Considering all three storylines as a whole – application-level services to the edge, virtualized commodity processors to the edge, and customizable session management at the edge – it is easy to see the possibility of a perfect storm that changes the foundation of how network services are delivered. There are, however, three keys challenges that must be addressed.

The first is tuning virtualization technology (both software and hardware) to support both application-level services and network-level services on the same platform. It’s not clear that virtualization techniques optimized for compute-heavy applications can be applied directly to I/O-centric environments. The second is providing a service management system that gives operators a coherent way to activate and configure a wide range of application-level and network-level services. Avoiding management silos will be necessary to keep operational costs in check. The third, and most interesting, is to leverage the opportunity to integrate application-level functionality with network-level functionality to create new value in the network. This is a fertile space for innovation.
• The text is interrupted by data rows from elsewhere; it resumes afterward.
(** * Commit-graph visualizers: a shallow embedding of the three scripts

    The repository holds three independent Python scripts that read a
    repository's loose objects, parse commit objects and render a graph:

    - [git_dependency_visualizer.py]  (module [GitDependencyVisualizer]):
      scan of the store filtered by a target identifier, DOT output;
    - [visualizer.py]                 (module [Visualizer]):
      scan of the store filtered by author date, PlantUML output;
    - [test.py]                       (module [TestScript]):
      walk from HEAD along the recorded parent, filtered by committer date.

    Python values are modelled as they are at run time: [str] is a list of
    code points, [bytes] a list of bytes, exceptions are a result type, and
    the effects of the scripts (file-system probes, prints, writes, the
    external renderer) are recorded in an event log by a writer/error monad.
    What lies outside the repository (the file system, [os.walk], [zlib],
    [int], the PlantUML binary) is a field of the environment [Env]. *)

From Stdlib Require Import List NArith ZArith Bool Lia.
From Stdlib.Strings Require Import String Ascii Byte.
From Stdlib Require Import DecimalString Permutation Sorted.
Import ListNotations.

Local Open Scope list_scope.
Local Open Scope N_scope.

(** ** Python primitives *)

Module Py.

(** A Python [str]: a sequence of Unicode code points. *)
Definition str := list N.

(** A Python [bytes] object. *)
Definition bytes := list byte.

(** An ASCII literal as a [str] and as a [bytes] object. *)
Definition lit (s : string) : str := map Byte.to_N (list_byte_of_string s).
Definition blit (s : string) : bytes := list_byte_of_string s.

Fixpoint list_eqb {A} (eqb : A -> A -> bool) (l1 l2 : list A) : bool :=
  match l1, l2 with
  | [], [] => true
  | a :: l1', b :: l2' => eqb a b && list_eqb eqb l1' l2'
  | _, _ => false
  end.

Definition str_eqb : str -> str -> bool := list_eqb N.eqb.

Definition null {A} (l : list A) : bool :=
  match l with [] => true | _ => false end.

(** [prefixb eqb p s]: [s] starts with [p]. *)
Fixpoint prefixb {A} (eqb : A -> A -> bool) (p s : list A) : bool :=
  match p, s with
  | [], _ => true
  | a :: p', b :: s' => eqb a b && prefixb eqb p' s'
  | _ :: _, [] => false
  end.

(** [s.startswith(p)] on [str] and on [bytes]. *)
Definition startswith (s p : str) : bool := prefixb N.eqb p s.
Definition bstartswith (b p : bytes) : bool := prefixb Byte.eqb p b.

(** [s.endswith(p)]. *)
Definition endswith (s p : str) : bool := prefixb N.eqb (rev p) (rev s).

(** [t in s] for two strings: [t] occurs in [s] as a substring. *)
Fixpoint contains (s t : str) : bool :=
  prefixb N.eqb t s ||
  match s with
  | [] => false
  | _ :: s' => contains s' t
  end.

(** [str.isspace] of one code point: the characters [str.split()] and
    [str.strip()] treat as white space. *)
Definition isspace (c : N) : bool :=
  ((9 <=? c) && (c <=? 13)) || ((28 <=? c) && (c <=? 32))
  || (c =? 133) || (c =? 160) || (c =? 5760)
  || ((8192 <=? c) && (c <=? 8202))
  || (c =? 8232) || (c =? 8233) || (c =? 8239) || (c =? 8287) || (c =? 12288).

(** [s.split()]: the maximal runs of characters that are not white space. *)
Fixpoint split_ws_from (s cur : str) : list str :=
  match s with
  | [] => if null cur then [] else [rev cur]
  | c :: s' =>
      if isspace c
      then (if null cur then split_ws_from s' [] else rev cur :: split_ws_from s' [])
      else split_ws_from s' (c :: cur)
  end.

Definition split_ws (s : str) : list str := split_ws_from s [].

(** [s.split(sep)] for a separator of one character: never empty. *)
Fixpoint split_on (sep : N) (s : str) : list str :=
  match s with
  | [] => [[]]
  | c :: s' =>
      if c =? sep then [] :: split_on sep s'
      else match split_on sep s' with
           | w :: ws => (c :: w) :: ws
           | [] => [[c]]
           end
  end.

(** [s.split(sep, 1)] for a separator of one element: one piece when the
    separator is absent, two otherwise. *)
Fixpoint split_once {A} (is_sep : A -> bool) (s : list A) : list (list A) :=
  match s with
  | [] => [[]]
  | c :: s' =>
      if is_sep c then [[]; s']
      else match split_once is_sep s' with
           | w :: ws => (c :: w) :: ws
           | [] => [[c]]
           end
  end.

(** Line boundaries of [str.splitlines] and of [bytes.splitlines]. *)
Definition is_linebreak (c : N) : bool :=
  ((10 <=? c) && (c <=? 13)) || ((28 <=? c) && (c <=? 30))
  || (c =? 133) || (c =? 8232) || (c =? 8233).

Definition is_bytes_linebreak (c : N) : bool := (c =? 10) || (c =? 13).

(** [splitlines()]: lines without their terminators; a carriage return
    followed by a line feed is one boundary; no empty last line. *)
Fixpoint splitlines_from (brk : N -> bool) (s cur : list N) : list (list N) :=
  match s with
  | [] => if null cur then [] else [rev cur]
  | c :: s' =>
      if brk c then
        match s' with
        | d :: s'' =>
            if (c =? 13) && (d =? 10)
            then rev cur :: splitlines_from brk s'' []
            else rev cur :: splitlines_from brk s' []
        | [] => [rev cur]
        end
      else splitlines_from brk s' (c :: cur)
  end.

Definition splitlines (s : str) : list str := splitlines_from is_linebreak s [].

Definition bytes_splitlines (b : bytes) : list (list N) :=
  splitlines_from is_bytes_linebreak (map Byte.to_N b) [].

(** [s.strip()]. *)
Fixpoint lstrip (s : str) : str :=
  match s with
  | c :: s' => if isspace c then lstrip s' else s
  | [] => []
  end.

Definition strip (s : str) : str := rev (lstrip (rev (lstrip s))).

(** [sep.join(parts)]. *)
Fixpoint join (sep : str) (parts : list str) : str :=
  match parts with
  | [] => []
  | [p] => p
  | p :: rest => p ++ sep ++ join sep rest
  end.

(** [str(n)] of a natural number, as in an f-string. *)
Definition str_of_N (n : N) : str := lit (NilZero.string_of_uint (N.to_uint n)).

(** [l[-2]]. *)
Definition nth_from_end2 {A} (l : list A) : option A :=
  match rev l with
  | _ :: x :: _ => Some x
  | _ => None
  end.

(** Strict UTF-8 decoding of a byte sequence, [None] where Python raises
    [UnicodeDecodeError]: overlong forms, surrogates, code points above
    U+10FFFF, stray or missing continuation bytes are all refused. *)
Definition is_cont (b : N) : bool := (128 <=? b) && (b <=? 191).

Definition second_ok3 (b0 b1 : N) : bool :=
  if b0 =? 224 then (160 <=? b1) && (b1 <=? 191)
  else if b0 =? 237 then (128 <=? b1) && (b1 <=? 159)
  else is_cont b1.

Definition second_ok4 (b0 b1 : N) : bool :=
  if b0 =? 240 then (144 <=? b1) && (b1 <=? 191)
  else if b0 =? 244 then (128 <=? b1) && (b1 <=? 143)
  else is_cont b1.

Fixpoint decode_utf8 (b : list N) : option str :=
  match b with
  | [] => Some []
  | b0 :: r0 =>
      if b0 <? 128 then option_map (cons b0) (decode_utf8 r0)
      else if (194 <=? b0) && (b0 <=? 223) then
        match r0 with
        | b1 :: r1 =>
            if is_cont b1
            then option_map (cons ((b0 - 192) * 64 + (b1 - 128))) (decode_utf8 r1)
            else None
        | _ => None
        end
      else if (224 <=? b0) && (b0 <=? 239) then
        match r0 with
        | b1 :: b2 :: r2 =>
            if second_ok3 b0 b1 && is_cont b2
            then option_map
                   (cons ((b0 - 224) * 4096 + (b1 - 128) * 64 + (b2 - 128)))
                   (decode_utf8 r2)
            else None
        | _ => None
        end
      else if (240 <=? b0) && (b0 <=? 244) then
        match r0 with
        | b1 :: b2 :: b3 :: r3 =>
            if second_ok4 b0 b1 && is_cont b2 && is_cont b3
            then option_map
                   (cons ((b0 - 240) * 262144 + (b1 - 128) * 4096
                          + (b2 - 128) * 64 + (b3 - 128)))
                   (decode_utf8 r3)
            else None
        | _ => None
        end
      else None
  end.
For example, Google’s answer to the traffic and congestion problems created by Google and YouTube content is to offer operators the option of deploying Google Global Cache (GGC).  GGC is a cluster of Google provided servers installed inside an operator’s network to improve performance by caching popular content locally.  Serving content from the edge of an operator’s network eases backbone congestion and relieves traffic on peering and transit links, saving cost and improving QoE.

On the surface, this concept appears to be a win-win for both Google and the network operator.  But is it really good for operators?  With GGC, Google is put in an exceedingly advantaged position relative to other content providers.  As online streaming becomes ubiquitous and the competition heats up, Netflix and other well financed companies like Apple, Microsoft, Amazon and Dish/Blockbuster may demand this same advantage.  For most operators, physical space for cabinets and cages, conditioned power (including battery backup and power generators) and adequate cooling are in scarce supply.  Hence, it may be impractical to provide a similar arrangement to a broad set of content providers, even as regulators require network operators to treat everyone equally.
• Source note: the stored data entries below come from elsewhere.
(** C1, amended: for every file name the sanitized name holds no path
    separator, and it is a [..] segment only when the file name is [..]
    itself; the name the file is stored under (sanitized base,
    underscore, timestamp, extension) holds no path separator and is no
    [..] segment, so the write path is the entry of that name in the
    storage directory and resolves to a child of it; and whatever the
    request, the handler writes nothing outside the entries of the
    storage directory. The code has no check of its own that rejects an
    escaping path. *)
Theorem C1_upload_is_written_inside_the_storage_directory
    (cfg : config) (os : os_env) (cwd : list (list N)) (f : list N)
    (req : request) (fs : filesystem) :
  let stored := stored_name (now os) f in
  let filepath := truediv (UPLOAD_DIR cfg) stored in
  has_separator (sanitize f) = false /\
  (has_dotdot_segment (sanitize f) = true <-> f = py "..") /\
  has_separator stored = false /\
  has_dotdot_segment stored = false /\
  filepath = make_child_relpath (UPLOAD_DIR cfg) stored /\
  entry_name (UPLOAD_DIR cfg) filepath = Some stored /\
  resolve cwd filepath = resolve cwd (UPLOAD_DIR cfg) ++ [stored] /\
  inside cwd (UPLOAD_DIR cfg) filepath = true /\
  written_elsewhere (snd (do_POST cfg os req fs)) = written_elsewhere fs.
Proof.
  intros stored filepath.
  pose proof (stored_name_no_separator (now os) f) as Hsep.
  pose proof (stored_name_not_dotdot (now os) f) as Hdd.
  assert (Hpath : filepath = make_child_relpath (UPLOAD_DIR cfg) stored)
    by apply stored_name_path.
  repeat split.
  - apply existsb_separator, sanitize_no_separator.
  - intros H. by apply sanitize_dotdot, dotdot_segment_one, H; apply sanitize_no_separator.
  - intros H. apply dotdot_segment_one; [apply sanitize_no_separator|].
    by apply sanitize_dotdot.
  - by apply existsb_separator.
  - apply Bool.not_true_iff_false. intros H.
    by apply dotdot_segment_one in H.
  - exact Hpath.
  - rewrite Hpath. by apply entry_name_child.
  - rewrite Hpath. by apply resolve_child.
  - rewrite Hpath. by apply inside_child.
  - apply do_POST_nothing_elsewhere.
Qed.

(* --------------------------------------------------------------------- *)
(** ** C9: the empty file name *)
(* --------------------------------------------------------------------- *)

(** C9, at the empty file name: the base is empty and the stored name
    starts with the underscore that precedes the timestamp; no
    placeholder stands in for the base. *)
Lemma C9_empty_filename_has_empty_base :
  fst (splitext (sanitize [])) = [] /\
  stored_name jan15 [] = py "_20240115_103000" /\
  fst (do_POST default_config (quiet_os jan15) (multipart [file_part [] []]) empty_fs)
  = send_json (success (Path (py "/home/claude/share/_20240115_103000")) 0) 200.
Proof. vm_compute. repeat split; reflexivity. Qed.

(** C9, amended: for the empty file name the sanitized name, its base
    and its extension are empty, and the stored name is an underscore
    followed by the timestamp. *)
Theorem C9_empty_filename_is_stored_as_timestamp (clock : datetime) :
  sanitize [] = [] /\
  splitext (sanitize []) = ([], []) /\
  stored_name clock [] = py "_" ++ timestamp clock.
Proof. repeat split; reflexivity. Qed.

(* --------------------------------------------------------------------- *)
(** ** C4: the format of the stored name *)
(* --------------------------------------------------------------------- *)






(* --------------------------------------------------------------------- *)
(** ** C10 and C5: requests that are no upload *)
(* --------------------------------------------------------------------- *)

(** C10: a multipart POST to [/upload] whose part named [file] has no
    filename is answered with status 500 and a JSON failure whose message
    is the text of the [TypeError], not ["No file provided"]; the file
    system is left as it was. *)
Theorem C10_file_part_without_filename_gets_500
    (cfg : config) (os : os_env) (req : request) (fs : filesystem)
    (f : field) (text : list N) :
  upload_of req f -> value f = TextValue text ->
  do_POST cfg os req fs = (send_json (failure (exn_str expected_string)) 500, fs) /\
  status (fst (do_POST cfg os req fs)) = 500 /\
  exn_str expected_string <> py "No file provided".
Proof.
  intros Hup Hv. rewrite (do_POST_text_part cfg os req fs f text Hup Hv).
  repeat split. discriminate.
Qed.

(** C10 at a form whose [file] field is the plain value [hello]. *)
Lemma C10_plain_value_named_file :
  do_POST default_config (quiet_os jan15)
    (multipart [text_part (py "file") (py "hello")]) empty_fs
  = (send_json (failure (exn_str expected_string)) 500, empty_fs).
Proof.
  apply (C10_file_part_without_filename_gets_500 default_config (quiet_os jan15)
           (multipart [text_part (py "file") (py "hello")]) empty_fs
           (text_part (py "file") (py "hello")) (py "hello")).
  - apply multipart_upload_of. reflexivity.
  - reflexivity.
Defined.



(* --------------------------------------------------------------------- *)
(** ** C3 and C6: the outcome of an upload *)
(* --------------------------------------------------------------------- *)

Lemma entry_default (fs : filesystem) (n : list N) :
  default ∅ (upload_dir fs) !! n = entry fs n.
Proof. unfold entry. by destruct (upload_dir fs). Qed.









(* --------------------------------------------------------------------- *)
(** ** C7: the listing *)
(* --------------------------------------------------------------------- *)

Section sorting.

Implicit Types (x y : list N * inode) (l : list (list N * inode)).

Lemma insert_by_mtime_perm x l : insert_by_mtime x l ≡ₚ x :: l.
Proof.
  induction l as [|y l IH]; [reflexivity|]. cbn [insert_by_mtime].
  destruct (_ <? _)%Z; [|reflexivity].
  rewrite IH. apply Permutation_swap.
Qed.

Lemma sorted_by_mtime_reverse_perm l : sorted_by_mtime_reverse l ≡ₚ l.
Proof.
  induction l as [|x l IH]; [reflexivity|]. cbn [sorted_by_mtime_reverse foldr].
  rewrite insert_by_mtime_perm. by apply Permutation_cons.
Qed.





End sorting.

Lemma listed_elem (fs : filesystem) (n : list N) (node : inode) :
  (n, node) ∈ listed fs <-> entry fs n = Some node /\ st_type node = Regular.
Proof.
  unfold listed, entry. destruct (upload_dir fs) as [d|].
  - rewrite list_elem_of_In, filter_In, <- list_elem_of_In.
    rewrite sorted_by_mtime_reverse_perm, elem_of_map_to_list.
    unfold is_file. cbn [snd].
    destruct (st_type node); split; intros [H1 H2]; try discriminate; auto.
  - split; [intros H; by apply elem_of_nil in H|by intros [? _]].
Qed.






Example listing_of_shared_fs :
  fst (do_GET default_config (quiet_os jan15) (get (py "/files")) shared_fs) =
  send_json
    (JList
       [JDict [(py "name", JStr (py "b.bin"));
               (py "path", JStr (py "/home/claude/share/b.bin"));
               (py "size", JStr (py "1.2 KB"));
               (py "time", JStr (py "2024-01-15 10:30:00"))];
        JDict [(py "name", JStr (py "a.txt"));
               (py "path", JStr (py "/home/claude/share/a.txt"));
               (py "size", JStr (py "1 B"));
               (py "time", JStr (py "2024-01-15 10:30:00"))]]) 200.
Proof. vm_compute. reflexivity. Qed.


(* --------------------------------------------------------------------- *)
(** ** C8: stored files under later requests *)
(* --------------------------------------------------------------------- *)

(** C8, at two uploads of [a.txt] within one second: both succeed, they
    share the stored name, and the second replaces what the first
    stored; the listing shows one file. *)
Lemma C8_same_second_upload_overwrites :
  status (fst (do_POST default_config (quiet_os jan15)
                 (multipart [file_part (py "a.txt") [x01]]) empty_fs)) = 200 /\
  content <$> entry after_first_upload (py "a_20240115_103000.txt") = Some [x01] /\
  status (fst (do_POST default_config (quiet_os jan15)
                 (multipart [file_part (py "a.txt") [x02; x03]])
                 after_first_upload)) = 200 /\
  content <$> entry after_second_upload (py "a_20240115_103000.txt")
    = Some [x02; x03] /\
  length (listed after_second_upload) = 1%nat.
Proof. vm_compute. repeat split; reflexivity. Qed.

(** A success result means the payload is the content of the file of
    the stored name. *)
Lemma upload_succeeded (cfg : config) (os : os_env) (req : request)
    (fs : filesystem) (f : field) (fn : list N) (data : list byte) :
  upload_of req f -> value f = FileValue fn data ->
  status (fst (do_POST cfg os req fs)) = 200 ->
  entry (snd (do_POST cfg os req fs)) (stored_name (now os) fn) =
    Some {| st_type := Regular; content := data; st_mtime := write_mtime os |}.
Proof.
  intros Hup Hv.
  rewrite (do_POST_file_part cfg os req fs f fn data Hup Hv).
  rewrite (store_outcome cfg os fs _ data (stored_name_not_dotdot _ _)).
  unfold written.
  destruct (mkdir_error os); [discriminate|].
  destruct (st_type <$> _) as [[]|]; try discriminate;
    destruct (open_error os); try discriminate;
    destruct (write_error os) as [[? ?]|]; try discriminate;
    intros _; unfold entry; cbn [snd upload_dir]; apply lookup_insert_eq.
Qed.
To address this dilemma, operators are opting to offer multi-tenant CDN services.  Because they own the access infrastructure, they are able to strategically locate their own caching servers deep in the network, bypassing most network congestion points.  This close proximity to the user base allows them to deliver rich-media content with the lowest latency for a superior QoE.

More importantly, the multi-tenant model allows operator’s to deliver content on behalf of all parties across a single, unified infrastructure rather than deploying individual, physical caches for each content provider.   Instead of becoming real estate agents, networks operators look more like building managers collecting rent in the form of new, revenue-generating services.

For operators that offer their own content, such as Cable MSOs and Telco/IPTV Service Providers, the multi-tenant CDN provides a service delivery platform whose cost can be spread across multiple customers, including the content delivery offerings of the service provider. Economies of scale dictate this shared resource model. After all, the whole idea with cloud services is to share compute cycles and storage among multiple tenants. Why should it be any different at the customer-facing edge of the network when it comes to content caching and delivery?

It is abundantly evident from the many conversations we have with major operators that the time has come for the multi-tenant CDN model.  It’s no longer “every man for himself”, but instead, a new paradigm where content providers “ride the coattails” of network operator deployed content caching and delivery infrastructure.